Owner of ambulance company sentenced to 9 years for Medicare fraud

The owner-operator of an ambulance company was sentenced Monday to nine years in federal prison for running a $1.5 million Medicare scam. Yaroslav “Steven” Proshak, 47, of Valley Village, operated ProMed Medical Transportation, a California ambulance company that provided non-emergency transportation services to Medicare beneficiaries, many of whom were dialysis patients.

Also, a U.S. District Judge sentenced his co-defendants Emilia Zverev, 58, of Van Nuys, and Sharetta Michelle Wallace, 37, of Inglewood, to three- and two-year prison terms, respectively. Each defendant was ordered to pay $805,000 in restitution.

A federal jury in Los Angeles in August convicted Proshak, Zverev and Wallace each of one count of conspiracy to commit health care fraud and five counts of health care fraud. Zverev was ProMed’s billing manager, and Wallace supervised the company’s emergency medical technicians.

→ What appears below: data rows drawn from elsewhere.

(* ===== verification/Client2.v ===== *)
(** * The client with processes ([src/client2.c])

    The parent accepts the connections of the driver and hands each to one of
    its child processes over a socket pair; a child serves the connections it
    took from one loop of libev, all on its one database connection.  The child
    is a state, its callbacks functions of what the system calls answer.

    A [struct db_context_t] is a value of [D]: the child copies it into the
    watcher of every connection, so that the database operations, which act on
    one context and on the memory and server behind it, the world [W], can find
    the copies out of date. *)

From Stdlib Require Import ZArith Lia String.
From stdpp Require Import base list.
From S2P Require Import Prelude Double Text Common TxnData InputData Socket Driver DriverRun Db.

(** [transaction_name] *)
Definition transaction_name : list bytes :=
  map lit ["delivery    "; "new-order   "; "order-status"; "payment     "; "stock-level "]%string.

(** What the client does to the outside. *)
Inductive client2_event :=
| C2Fork (id : Z) (cpus : list Z) (pinned : bool)
| C2Hand (fd : Z) (sent : bool)
| C2Reply (fd : Z) (data : client_transaction_t) (calls : list Db.call) (sent : bool)
| C2Close (fd : Z).

(** ** The parent *)

(** [accept_cb]: [newsfd] is what [_accept] returns, [sendmsg_ok] whether the
    descriptor could be queued. *)
Definition accept_cb (newsfd : Z) (sendmsg_ok : bool) : list client2_event :=
  if newsfd =? -1 then [] else [C2Hand newsfd sendmsg_ok; C2Close newsfd].

(** The forks of [startup]: the events of the parent, and whether every fork
    worked.  [fork i] is what the parent is returned for child [i]. *)
Fixpoint fork_children (nprocs : Z) (fork : Z -> Z) (setaffinity : list Z -> bool) (n : nat) (i : Z)
  : list client2_event * bool :=
  match n with
  | O => ([], true)
  | S n =>
      if fork i =? -1 then ([], false)
      else
        let cpus := [Z.rem i nprocs] in
        let '(evs, ok) := fork_children nprocs fork setaffinity n (i + 1) in
        (C2Fork i cpus (setaffinity cpus) :: evs, ok)
  end.
(* ===== verification/Workload.v ===== *)
(** * From the terminals to the tables

    What the terminals of a driver send, executed by a worker of the client over
    CockroachDB: the generators of [InputData], the rounds of [DriverRun],
    [process_transaction] and the statements of [Cockroach] put together. *)

From Stdlib Require Import ZArith Lia SpecFloat String.
From stdpp Require Import base list relations.
From S2P Require Import Prelude Double Pcg Text Common Tables SpConsistency SpSample TxnData InputData Db Libpq PgServer LibpqServer LibpqSample Cockroach CrdbServer CrdbSpec CrdbNewOrder CrdbTheorems CrdbSample Driver DriverRun DriverSafety.

(** ** The messages of a workload *)

(** A message that a terminal of a configured place sends in some run. *)
Definition sent_by (d : driver) (m : client_transaction_t) : Prop :=
  exists stop_time tid log sockfd seed data w_id d_id es now actions,
    w_id_min d <= w_id <= w_id_max d /\ 1 <= d_id <= districts (cardinality d)
    /\ terminal_worker d stop_time tid log sockfd seed data w_id d_id es now = Done actions
    /\ Send m ∈ actions.

Lemma sent_by_ok d m : driver_ok d -> sent_by d m ->
  exists w dd, w_id_min d <= w <= w_id_max d /\ 1 <= dd <= districts (cardinality d)
    /\ 0 <= transaction m < TRANSACTION_MAX /\ data_type (transaction_data m) = transaction m
    /\ data_ok (env d) w dd (transaction_data m).
Proof.
  intros Hd (st & tid & log & sock & seed & data & w_id & d_id & es & now & acts & Hw & Hdd & Hrun & Hm).
  apply terminal_sends in Hrun; [|done..]. rewrite Forall_forall in Hrun.
  destruct (Hrun _ Hm) as (w & dd & Hp & Ht). exists w, dd.
  unfold place_ok in Hp. destruct (mode_altered d =? 1); destruct Hp; subst; done.
Qed.

Lemma line_keys env w_id l : warehouses (table_cardinality env) < 2 ^ 31 ->
  items (table_cardinality env) < 2 ^ 31 -> line_ok env w_id l -> item_ok env l \/ ol_i_id l = 0 ->
  key (ol_i_id l) /\ key (ol_supply_w_id l).
Proof. unfold line_ok, supply_ok, item_ok, key. lia. Qed.

Lemma new_order_data_keys env w_id d : warehouses (table_cardinality env) < 2 ^ 31 ->
  items (table_cardinality env) < 2 ^ 31 -> 0 <= w_id < 2 ^ 31 -> new_order_ok env w_id d ->
  crdb_well_formed d.
Proof.
  intros Hwh Hit Hw [H1 H2 H3 H4 H5 H6 H7]. unfold crdb_well_formed. rewrite H1.
  split_and!; try done; try (unfold key; lia). apply Forall_lookup. intros i l Hl.
  assert (Hi : (i < 15)%nat) by (apply lookup_lt_Some in Hl; lia).
  destruct (Z.lt_ge_cases (Z.of_nat i) (no_o_ol_cnt d)) as [Hlt|Hge].
  - destruct (H6 (Z.of_nat i)) as (l' & Hl' & Hline & Hitem); [lia|]. rewrite Nat2Z.id, Hl in Hl'.
    injection Hl' as <-. eapply line_keys; [exact Hwh|exact Hit|exact Hline|]. destruct Hitem as [?|[_ ?]]; auto.
  - specialize (H7 (Z.of_nat i)). rewrite Nat2Z.id, Hl in H7.
    assert (E : Some l = Some zero_no_order_line) by (apply H7; lia). injection E as ->.
    unfold key. cbn. lia.
Qed.

Lemma data_ok_crdb_ok d w dd td : driver_ok d -> w_id_min d <= w <= w_id_max d ->
  1 <= dd <= districts (cardinality d) -> data_ok (env d) w dd td -> crdb_ok td.
Proof.
  intros Hd Hw Hdd. unfold driver_ok in Hd. destruct td as [t|t|t|t|t|t]; cbn; unfold key.
  - lia.
  - apply new_order_data_keys; cbn; lia.
  - intros (-> & Hk & _). lia.
  - intros [H1 H2 _ H4 H5 _ _]. unfold CrdbPayment.payment_keys, key. cbn in H4. lia.
  - intros (-> & -> & _). lia.
  - done.
Qed.

(** C34. Every message a terminal of a valid driver sends is well-formed for the
    database: the five transactions only, the member of the union that the
    message names, ten-digit keys, orders of one to fifteen lines in an array of
    fifteen. *)
Theorem terminal_messages_well_formed d m :
  driver_ok d -> sent_by d m ->
  crdb_ok (transaction_data m) /\ data_type (transaction_data m) = transaction m
  /\ 0 <= transaction m < TRANSACTION_MAX.
Proof.
  intros Hd Hm. destruct (sent_by_ok d m Hd Hm) as (w & dd & Hw & Hdd & Ht & Hty & Hok).
  split_and!; try done; try lia. by eapply data_ok_crdb_ok.
Qed.

(** ** A worker that executes them *)

Section worker.
Context {pg : Pg} {crdb : Crdb pg} {claws : CrdbLaws crdb} {laws : PgLaws pg}.
Context {S : Type} `{Libpq S} `{!CrdbServer S} (c : db_context_libpq).

(** One transaction of some type. *)
Definition stored_any (D D' : db) : Prop := exists ty, ty <> INTEGRITY /\ stored ty D D'.

Lemma nsteps_stored_any ty k D D' : ty <> INTEGRITY ->
  nsteps (stored ty) k D D' -> nsteps stored_any k D D'.
Proof.
  intros Hty. induction 1 as [|k D D1 D' Hs _ IH]; [constructor|].
  econstructor; [|exact IH]. by exists ty.
Qed.

Definition answered_ok (r : Z * list Db.call) : bool := r.1 =? OK.

Lemma process_all_crdb stop fuel tds : forall s rs s' V,
  process_all c stop fuel tds s = Some (rs, s') ->
  Forall (fun td => crdb_ok td /\ data_type td <> INTEGRITY) tds ->
  at_rest V s -> consistent V -> room (2 * zlen tds) V ->
  exists k V', nsteps stored_any k V V' /\ at_rest V' s' /\ consistent V'
    /\ zlen (List.filter answered_ok rs) <= Z.of_nat k <= 2 * zlen tds.
Proof.
  induction tds as [|td tds IH]; intros s rs s' V Hp Hall Hrest HD Hroom; cbn [process_all] in Hp.
  { injection Hp as <- <-. exists 0%nat, V. split_and!; [constructor|done..]. }
  apply Forall_cons in Hall as [[Hok Hi] Hall]. rewrite zlen_cons in *.
  assert (Hn : 0 <= zlen tds) by (unfold zlen; lia).
  destruct (process_transaction (H := cockroach_ops c) stop fuel (data_type td) td s)
    as [[[[r td'] log] s1]|] eqn:Ht; cbn [mbind option_bind] in Hp; [|discriminate Hp].
  destruct (process_all c stop fuel tds s1) as [[rs1 s2]|] eqn:Hrs; cbn [mbind option_bind] in Hp;
    [|discriminate Hp]. injection Hp as <- <-.
  destruct (attempts_spec (H := cockroach_ops c) (DbLaws0 := cockroach_laws c)
              stop fuel 2 _ 0 td s r td' log s1 Ht ltac:(done) ltac:(done)) as (He & Hc & _).
  destruct (attempts_crdb c stop fuel 2 _ 0 td s r td' log s1 _ Ht Hok Hi Hrest HD)
    as (k1 & V1 & Hk1 & Hrest1 & HD1 & Hcommits & Hexec & Hroom1).
  { eapply room_le; [|exact Hroom]. lia. }
  destruct (IH s1 rs1 s2 V1 Hrs Hall Hrest1 HD1) as (k2 & V2 & Hk2 & Hrest2 & HD2 & Hcnt).
  { apply Hroom1. eapply room_le; [|exact Hroom]. lia. }
  exists (k1 + k2)%nat, V2. split_and!; try done; [|unfold answered_ok|lia].
  - eapply nsteps_trans; [by eapply nsteps_stored_any|done].
  - cbn [List.filter fst]. unfold answered_ok in Hcnt. destruct (Z.eqb_spec r OK) as [->|Hr]; rewrite ?zlen_cons; [|lia].
    rewrite Hc in Hcommits. cbn in Hcommits. lia.
Qed.
End worker.

(** C5. A worker of the client that executes what terminals of a valid driver
    send, in any order, over any CockroachDB server: the database, consistent
    before, is consistent after; it is changed by whole transactions only, at
    least one for each message answered with OK and at most two for each
    message; and the worker leaves no open work. *)
Theorem workload_consistent {pg : Pg} {crdb : Crdb pg} {claws : CrdbLaws crdb} {laws : PgLaws pg}
    {S} `{Libpq S} `{!CrdbServer S} c d stop fuel ms s rs s' :
  driver_ok d -> Forall (sent_by d) ms ->
  process_all c stop fuel (map transaction_data ms) s = Some (rs, s') ->
  no_work (crdb_server_of s) -> consistent (committed (crdb_server_of s)) ->
  room (2 * zlen ms) (committed (crdb_server_of s)) ->
  exists k,
    nsteps stored_any k (committed (crdb_server_of s)) (committed (crdb_server_of s'))
    /\ zlen (List.filter answered_ok rs) <= Z.of_nat k <= 2 * zlen ms
    /\ consistent (committed (crdb_server_of s')) /\ no_work (crdb_server_of s').
Proof.
  intros Hd Hms Hp Hn HD Hroom.
  assert (Hz : zlen (map transaction_data ms) = zlen ms) by (unfold zlen; by rewrite length_map).
  rewrite <- Hz in *.
  destruct (process_all_crdb c stop fuel _ s rs s' (committed (crdb_server_of s)) Hp) as (k & V & Hk & [<- Hw] & HV & Hcnt);
    [|by split|done|done|by exists k].
  apply Forall_map. eapply Forall_impl; [exact Hms|]. intros m Hm. cbv beta.
  destruct (sent_by_ok d m Hd Hm) as (w & dd & Hw & Hdd & Ht & Hty & Hok). split; [by eapply data_ok_crdb_ok|].
  rewrite Hty. intros E. rewrite E in Ht. unfold TRANSACTION_MAX, INTEGRITY in Ht. lia.
Qed.

(** ** A run: a Stock-Level and a Delivery against the sample server *)

#[local] Existing Instance sample_pg.
#[local] Existing Instance sample_crdb.
#[local] Existing Instance sample_cockroach.
#[local] Existing Instance sample_crdb_server.

Definition sent (acts : list action) : list client_transaction_t :=
  omap (fun a => match a with Send m => Some m | _ => None end) acts.

Definition workload_trace : list action :=
  actions_of
    (terminal_worker sample_driver 115 42 sample_log 5 87 uninitialised 1 1 sample_rounds 131).

Lemma workload_trace_run :
  terminal_worker sample_driver 115 42 sample_log 5 87 uninitialised 1 1 sample_rounds 131
  = Done workload_trace.
Proof. apply is_done_or. vm_compute. reflexivity. Qed.

Lemma sent_in acts m : m ∈ sent acts -> Send m ∈ acts.
Proof. intros (a & Ha & Hm)%list_elem_of_omap. destruct a; try done. by injection Hm as ->. Qed.

Lemma workload_sent : Forall (sent_by sample_driver) (sent workload_trace).
Proof.
  apply Forall_forall. intros m Hm%sent_in.
  exists 115, 42, sample_log, 5, 87, uninitialised, 1, 1, sample_rounds, 131, workload_trace.
  split; [vm_compute; split; discriminate|]. split; [vm_compute; split; discriminate|].
  split; [exact workload_trace_run|exact Hm].
Qed.

Lemma workload_types : map transaction (sent workload_trace) = [STOCK_LEVEL; DELIVERY].
Proof. vm_compute. reflexivity. Qed.

Lemma terminal_messages_well_formed_witness :
  match sent workload_trace with
  | m :: _ => crdb_ok (transaction_data m) /\ data_type (transaction_data m) = STOCK_LEVEL
  | [] => False
  end.
Proof.
  pose proof workload_types as Ht. pose proof workload_sent as Hs.
  destruct (sent workload_trace) as [|m ms]; [discriminate Ht|]. injection Ht as Ht _.
  apply Forall_inv in Hs.
  destruct (terminal_messages_well_formed sample_driver m sample_driver_ok Hs) as (H1 & H2 & _).
  split; [exact H1|]. rewrite H2. exact Ht.
Defined.

#[local] Abbreviation run_workload :=
  (process_all sample_context 0 3 (map transaction_data (sent workload_trace)) (idle [])).

Lemma workload_answers :
  match run_workload with
  | Some (rs, _) => map fst rs = [OK; OK]
  | None => False
  end.
Proof. vm_compute. reflexivity. Qed.

Lemma workload_room : room 4 sample_db.
Proof. intros d ->%list_elem_of_singleton. reflexivity. Qed.

Lemma workload_consistent_witness :
  match run_workload with
  | Some (rs, s') =>
      map fst rs = [OK; OK] /\ consistent (committed (sample_server s')) /\ no_work (sample_server s')
  | None => False
  end.
Proof.
  pose proof workload_answers as Hrun.
  destruct run_workload as [[rs s']|] eqn:Hp; [|exact Hrun]. split; [exact Hrun|].
  destruct (workload_consistent (claws := sample_crdb_laws) (laws := sample_laws) sample_context
              sample_driver 0 3 (sent workload_trace) (idle []) rs s' sample_driver_ok workload_sent Hp)
    as (k & _ & _ & H1 & H2).
  - exact (no_work_idle sample_db).
  - exact sample_consistent.
  - replace (2 * zlen (sent workload_trace)) with 4; [exact workload_room|].
    pose proof workload_types as Ht. apply (f_equal zlen) in Ht.
    unfold zlen in *. rewrite length_map in Ht. rewrite Ht. reflexivity.
  - split; [exact H1|exact H2].
Defined.
(* ===== verification/MysqlTheorems.v ===== *)
(** * What the MySQL back end keeps

    Every statement of a terminal's transaction fits the buffer it is formatted
    into, and a worker never calls the library on a connection that is not there:
    [process_transaction] over [Mysql]. *)

From Stdlib Require Import ZArith Lia SpecFloat String.
From stdpp Require Import base list.
From S2P Require Import Prelude Double Text Common TxnData InputData Wire Tables DatagenRecords Db Nonsp NonspTxn Lengths Mysql Driver DriverRun DriverSafety.

(** ** Lengths *)

Lemma short_number k z : 0 <= z < 10 ^ Z.of_nat (S k) -> zlen (fmt_d z) <= Z.of_nat (S k).
Proof.
  intros Hz. apply (short_upto k). split; [|lia].
  pose proof (Z.pow_pos_nonneg 10 (Z.of_nat k)). lia.
Qed.

Lemma short_fmt_d z : int32 z -> zlen (fmt_d z) <= 11.
Proof. apply short_int. Qed.

Lemma zlen_repeat {A} (x : A) k : zlen (repeat x k) = Z.of_nat k.
Proof. unfold zlen. by rewrite repeat_length. Qed.

Lemma short_fmt_0d k z : 0 <= z < 10 ^ Z.of_nat (S k) -> zlen (fmt_0d (Z.of_nat (S k)) z) <= Z.of_nat (S k).
Proof.
  intros Hz. unfold fmt_0d. destruct (Z.ltb_spec z 0); [lia|]. rewrite zlen_app, zlen_repeat.
  pose proof (length_dec k z Hz). unfold zlen. lia.
Qed.

Lemma div_half_even_bound a d b : 0 < d -> 0 <= a < b * d -> 0 <= div_half_even a d <= b.
Proof.
  intros Hd Ha. unfold div_half_even. assert (0 <= a / d < b).
  { split; [apply Z.div_pos; lia|]. apply Z.div_lt_upper_bound; lia. }
  destruct (_ ?= _); [destruct (Z.even _)|..]; lia.
Qed.

(** The amount of a payment, at most 5000.000000. *)
Lemma short_amount cents : 100 <= cents <= 500000 ->
  zlen (fmt_f 6 (ddiv (d_of_Z cents) (d_of_Z 100))) <= 11.
Proof.
  intros Hc. destruct (ddiv_spec cents 100) as [Hb Hn]; [lia..|].
  unfold fmt_f. rewrite (dbox_sign _ _ Hb). change (6 =? 0) with false. cbv iota. cbn [app].
  assert (Hd : 0 <= div_half_even (dmag (ddiv (d_of_Z cents) (d_of_Z 100)) * 10 ^ 6) (2 ^ 1074)
               <= 5001000000).
  { unfold near in Hn. assert (Hm : 0 <= dmag (ddiv (d_of_Z cents) (d_of_Z 100))) by apply dmag_nonneg.
    assert (0 < 2 ^ 1074) by (apply Z.pow_pos_nonneg; lia).
    apply div_half_even_bound; [done|]. change (10 ^ 6) with 1000000.
    clear Hb. set (m := dmag _) in *. clearbody m. set (u := 2 ^ 1074) in *. clearbody u.
    change (2 ^ 53) with 9007199254740992 in Hn. nia. }
  generalize dependent (div_half_even (dmag (ddiv (d_of_Z cents) (d_of_Z 100)) * 10 ^ 6) (2 ^ 1074)).
  intros n Hd. rewrite !zlen_app. change (zlen (lit ".")) with 1. change (10 ^ 6) with 1000000.
  pose proof (short_fmt_0d 5 (n mod 1000000)) as H1. change (Z.of_nat 6) with 6 in H1.
  change (10 ^ 6) with 1000000 in H1.
  pose proof (length_dec 3 (n / 1000000)) as H2. change (10 ^ Z.of_nat 4) with 10000 in H2.
  unfold zlen in *. dlia.
Qed.

(** [mbstowcs] of a name of at most 16 characters. *)
Lemma short_mbstowcs old v n : short_name old -> short_name (decode_utf8 (Z.to_nat n) v).1 ->
  short_name (mbstowcs old v n).
Proof.
  unfold short_name, mbstowcs, zlen. destruct (decode_utf8 _ v) as [cs []]; cbn; [done|].
  rewrite length_app, length_drop. lia.
Qed.

(** ** Input data that can be sent *)

Definition upto (n z : Z) : Prop := 0 <= z < n.

(** New-Order leaves the least room: its numbers are bounded by the sizes of the
    tables, the others need only be numbers of C. *)
Definition sendable_line (l : no_order_line_t) : Prop :=
  upto (10 ^ 6) (ol_i_id l) /\ upto (10 ^ 9) (ol_supply_w_id l) /\ upto 100 (ol_quantity l).

Record sendable_new_order (d : new_order_t) : Prop := {
  send_w_id : upto (10 ^ 9) (no_w_id d);
  send_d_id : upto 100 (no_d_id d);
  send_c_id : upto (10 ^ 4) (no_c_id d);
  send_cnt : upto 100 (no_o_ol_cnt d);
  send_length : List.length (no_order_line d) = 15%nat;
  send_lines : Forall sendable_line (no_order_line d) }.

Definition sendable (td : transaction_data_t) : Prop :=
  match td with
  | TD_delivery d => int32 (dl_w_id d) /\ int32 (dl_o_carrier_id d)
  | TD_new_order d => sendable_new_order d
  | TD_order_status d =>
      int32 (os_c_id d) /\ int32 (os_c_w_id d) /\ int32 (os_c_d_id d) /\ short_name (os_c_last d)
  | TD_payment d =>
      (int32 (pa_w_id d) /\ int32 (pa_d_id d) /\ int32 (pa_c_id d) /\ int32 (pa_c_w_id d)
       /\ int32 (pa_c_d_id d)) /\ short_name (pa_c_last d) /\ zlen (fmt_f 6 (pa_h_amount d)) <= 11
  | TD_stock_level d => int32 (sl_w_id d) /\ int32 (sl_d_id d) /\ int32 (sl_threshold d)
  | TD_integrity d => True
  end.

(** [zlen] of a formatted statement. *)
Ltac measure_call :=
  rewrite ?zlen_app, ?zlen_repeat;
  repeat match goal with
  | |- context [zlen (lit ?l)] =>
      let v := eval vm_compute in (zlen (lit l)) in change (zlen (lit l)) with v
  end;
  repeat match goal with
  | Hz : int32 ?z |- context [zlen (fmt_d ?z)] =>
      pose proof (short_fmt_d z Hz); generalize dependent (zlen (fmt_d z)); intros
  end;
  lia.

(** The statements of New-Order: 484 characters at most. *)
Lemma new_order_fits d : sendable_new_order d -> upto 10 (no_o_all_local d) ->
  zlen (new_order_stmt d) < 512.
Proof.
  intros [H1 H2 H3 H4 Hlen Hl] H5. destruct d as [w dd c cnt loc lines]. cbn in H1, H2, H3, H4, H5, Hlen, Hl.
  do 15 (destruct lines as [|? lines]; [done|apply Forall_cons in Hl as [(? & ? & ?) Hl]]).
  destruct lines; [|done]. clear Hlen Hl. unfold new_order_stmt, new_order_numbers.
  cbn [no_order_line no_w_id no_d_id no_c_id no_o_all_local no_o_ol_cnt firstn skipn flat_map app hd nth separated].
  rewrite !zlen_app, !zlen_repeat.
  repeat match goal with
  | |- context [zlen (lit ?l)] =>
      let v := eval vm_compute in (zlen (lit l)) in change (zlen (lit l)) with v
  end.
  change (zlen []) with 0.
  repeat match goal with
  | Hz : upto (10 ^ 9) ?z |- _ => apply (short_number 8) in Hz
  | Hz : upto (10 ^ 6) ?z |- _ => apply (short_number 5) in Hz
  | Hz : upto (10 ^ 4) ?z |- _ => apply (short_number 3) in Hz
  | Hz : upto 100 ?z |- _ => apply (short_number 1) in Hz
  | Hz : upto 10 ?z |- _ => apply (short_number 0) in Hz
  end.
  lia.
Qed.

Lemma order_status_fits d t : sendable (TD_order_status d) -> zlen t <= 64 ->
  zlen (order_status_stmt d t) < 128.
Proof. intros (H1 & H2 & H3 & _) Ht. unfold order_status_stmt. measure_call. Qed.

Lemma payment_fits d t : sendable (TD_payment d) -> zlen t <= 64 -> zlen (payment_stmt d t) < 512.
Proof. intros ((H1 & H2 & H3 & H4 & H5) & _ & Ha) Ht. unfold payment_stmt. measure_call. Qed.

Lemma delivery_fits d : sendable (TD_delivery d) -> zlen (delivery_stmt d) < 512.
Proof. intros (H1 & H2). unfold delivery_stmt. measure_call. Qed.

Lemma stock_level_stmt_fits d : sendable (TD_stock_level d) -> zlen (stock_level_stmt d) < 512.
Proof. intros (H1 & H2 & H3). unfold stock_level_stmt. measure_call. Qed.

(** ** The library *)

(** A query has finitely many result sets, and the names that the procedures
    return are those of the column [c_last], 16 characters at most. *)
Class MysqlServer (S : Type) `{Mysql S} := {
  mysql_next_left s s' : mysql_next_result s = (0, s') -> (results_left s' < results_left s)%nat;
  mysql_store_left s : results_left (mysql_store_result s).2 = results_left s;
  mysql_names s res s' row rows i v : mysql_store_result s = (Some res, s') ->
    mysql_rows res = row :: rows ->
    (mysql_num_fields res = 9 /\ i = 3%nat \/ mysql_num_fields res = 28 /\ i = 15%nat) ->
    cell row i = Some v -> short_name (decode_utf8 (Z.to_nat (Size.C_LAST_LEN + 1)) v).1 }.

Section server.
Context {S : Type} `{MysqlServer S}.
Implicit Types c : mysql_conn S.

Definition is_live c : Prop := my_handle c = Live.

(** A transaction function returns, with data that can be sent again. *)
Definition survives {D} (ok : D -> Prop) (r : option (Z * D * mysql_conn S)) : Prop :=
  exists rc data c, r = Some (rc, data, c) /\ ok data /\ is_live c /\ (rc = OK \/ rc = ERROR).

Lemma survives_return {D} (ok : D -> Prop) rc data c : is_live c -> ok data ->
  rc = OK \/ rc = ERROR -> survives ok (Some (rc, data, c)).
Proof. intros Hc Hd Hrc. by exists rc, data, c. Qed.

Lemma survives_sprintf {D} (ok : D -> Prop) n s k : zlen s < n -> survives ok (k s) ->
  survives ok (sprintf n s ≫= k).
Proof. intros Hs Hk. by rewrite sprintf_short. Qed.

Lemma on_live {A} (f : S -> A * S) c : is_live c ->
  exists a c', on_connection f c = Some (a, c') /\ is_live c' /\ f (my_lib c) = (a, my_lib c').
Proof.
  unfold is_live, on_connection. intros ->. destruct (f (my_lib c)) as [a s]. by exists a, (mk_mysql s Live).
Qed.

(** One query; a failure is [ERROR]. *)
Lemma survives_query {D} (ok : D -> Prop) q data c k : is_live c -> ok data ->
  (forall c, is_live c -> survives ok (k c)) ->
  survives ok ('(failed, c) ← on_connection (mysql_query q) c;
               if (failed : bool) then Some (ERROR, data, c) else k c).
Proof.
  intros Hc Hd Hk. destruct (on_live (mysql_query q) c Hc) as (failed & c' & -> & Hc' & _).
  cbn. destruct failed; [|by apply Hk]. apply survives_return; auto.
Qed.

The prosecution presented evidence that the defendants conspired to bill Medicare for ambulance transportation services for individuals they knew did not need such services. Also, that they instructed EMTs who worked at ProMed to conceal the true medical conditions of patients they were transporting by altering requisite paperwork and creating fraudulent documents to justify the transportation services, according to federal prosecutors.

The evidence also showed that ProMed submitted at least $2.4 million in false and fraudulent claims to Medicare for medically unnecessary transportation services. Medicare paid at least $1.5 million of those claims.